A little Lowth on the subject of Hebrew poetry.

The origin and first use of poetical language are undoubtedly to be traced into the vehement affections of the mind. For what is meant by that singular frenzy of poets, which the Greeks, ascribing to divine inspiration, distinguished by the appellation of enthusiasm, but a style and expression directly prompted by nature itself, and exhibiting the true and express image of a mind violently agitated? When, as it were, the secret avenues, the interior recesses of the soul are thrown open; when the inmost conceptions are displayed, rushing together in one turbid stream, without order or connection. Hence sudden exclamations, frequent interrogations, apostrophes even to inanimate objects: for to those, who are violently agitated themselves, the universal nature of things seems under a necessity of being affected with similar emotions. 
From lecture 4 of Lectures on the Sacred Poetry of the Hebrews, Robert Lowth. I think he would consider me mad for not being mad.
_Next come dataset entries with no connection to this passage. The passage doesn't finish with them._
Lemma log_grows es sv o0 sv' o :
  run (log_step cfg) es (sv, o0) = Some (sv', o) → o0 ⊆ o.
Proof.
  revert sv o0. induction es as [|e es IH]; intros sv o0; cbn [run]; [by intros [= <- <-]|].
  intros ([sv1 o1]&H1&Hr)%bind_Some. unfold log_step in H1. simpl in H1.
  destruct (step sv e) as [[sv2 o2]|]; simpl in H1; [|done]. injection H1 as <- <-.
  apply IH in Hr. set_solver.
Qed.

Lemma run_codes es sv o0 sv' o code :
  run (log_step cfg) es (sv, o0) = Some (sv', o) → codes (hub sv) !! code = None →
  ¬ issued code o → codes (hub sv') !! code = None.
Proof.
  revert sv o0. induction es as [|e es IH]; intros sv o0; cbn [run]; [by intros [= <- <-]|].
  intros ([sv1 o1]&H1&Hr)%bind_Some Hc Hi. unfold log_step in H1. simpl in H1.
  destruct (step sv e) as [[sv2 o2]|] eqn:E; simpl in H1; [|done]. injection H1 as <- <-.
  eapply IH; [exact Hr| |done]. eapply step_codes; [exact E|done|].
  intros (c&t&Hin). apply Hi. exists c, t. apply (log_grows es sv2 (o0 ++ o2) sv' o Hr).
  apply elem_of_app. by right.
Qed.

(** C21: A code is good for one attempt: once [join_by_code] with a code has been
    let through to the codes - whether it paired or not -, every further one with
    the same code, from whatever address, is refused with [invalid_code] or
    [too_many_attempts], and its connection gets no place; until the relay
    issues that code anew. *)
Theorem code_used_once sv now ip c en d code sv1 o1 es sv2 log now' ip' c' en' d' sv3 o3 :
  opening_of d = Some (OJoinByCode code) → opening_of d' = Some (OJoinByCode code) →
  too_large d = false → too_large d' = false →
  step sv (First now ip c en d) = Some (sv1, o1) →
  (∀ text, Send c (MError "too_many_attempts" text) ∉ o1) →
  run (log_step cfg) es (sv1, []) = Some (sv2, log) → ¬ issued code log →
  step sv2 (First now' ip' c' en' d') = Some (sv3, o3) →
  loops sv3 = loops sv2 ∧
  ∃ e, (e = ErrInvalidCode ∨ e = ErrTooManyAttempts)
    ∧ o3 = [Send c' (MError (errCode e) (errText e d')); Close c' "connection closed"].
Proof.
  intros Hd Hd' Hl Hl' H1 Hok Hrun Hi H3.
  assert (codes (hub sv1) !! code = None) as Hc.
  { unfold Relay.step in H1. case_bool_decide; [done|]. rewrite Hl in H1. unfold serve_first in H1.
    rewrite Hd in H1. cbn [beginSession] in H1.
    pose proof (JoinByCode_codes (hub sv) now code ip c) as Hj.
    destruct (JoinByCode cfg (hub sv) now code ip c) as [[h o] x]. destruct Hj as [_ Hj].
    destruct x as [x|e]; simplify_eq; apply Hj; [done|]. intros [= ->].
    apply (Hok (errText ErrTooManyAttempts d)). apply elem_of_app. right. by left. }
  apply (run_codes _ _ _ _ _ _ Hrun) in Hc; [|done].
  unfold Relay.step in H3. case_bool_decide; [done|]. rewrite Hl' in H3. unfold serve_first in H3.
  rewrite Hd' in H3. cbn [beginSession] in H3. unfold JoinByCode in H3.
  pose proof (guess_codes (hub sv2) ip' now') as Hg.
  destruct (checkAndRecordGuessLocked cfg (hub sv2) ip' now') as [h ok]. simpl in Hg.
  destruct ok; simpl in H3; [rewrite Hg, Hc in H3|]; simplify_eq;
    (split; [done|]); [exists ErrInvalidCode|exists ErrTooManyAttempts]; by auto.
Qed.

End Tokens.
And here is the famous bit from lecture 18, wherein he 'explains' by a myriad of examples the synonymous and the antithetical parallelism and his third classification, synthetic or constructive parallelism:
The variety in the form of this synthetic parallelism is very great, and the degrees of resemblance almost infinite: so that sometimes the scheme of the parallelism is very subtile and obscure, and must be developed by art and ability in distinguishing the different members of the sentences, and in distributing the points, rather than by depending upon the obvious construction. How much this principle pervades the Hebrew poetry, and how difficult of explication it is, may in some degree be illustrated by one example. This appears to consist of a single line, if the sentiment only be considered: "I also have anointed my king on Sion, the mountain of my sanctity." But the general form and nature of the Psalm requires that it should be divided into two parts or versicles : as if it were, "I also have anointed my king ; I have anointed him in Sion, the mountain of my sanctity." Which indeed the Masoretes seem to have perceived in this as well as in other places....
He makes this comment because of the placement of the atenach: וַ֭אֲנִי נָסַ֣כְתִּי מַלְכִּ֑י

It would appear then that he regards every verse as containing a parallel. I would not have considered this verse of Psalm 2 as being in a form of parallelism. Clearly too, he regards the accents as not having anything to do with chironomy or music.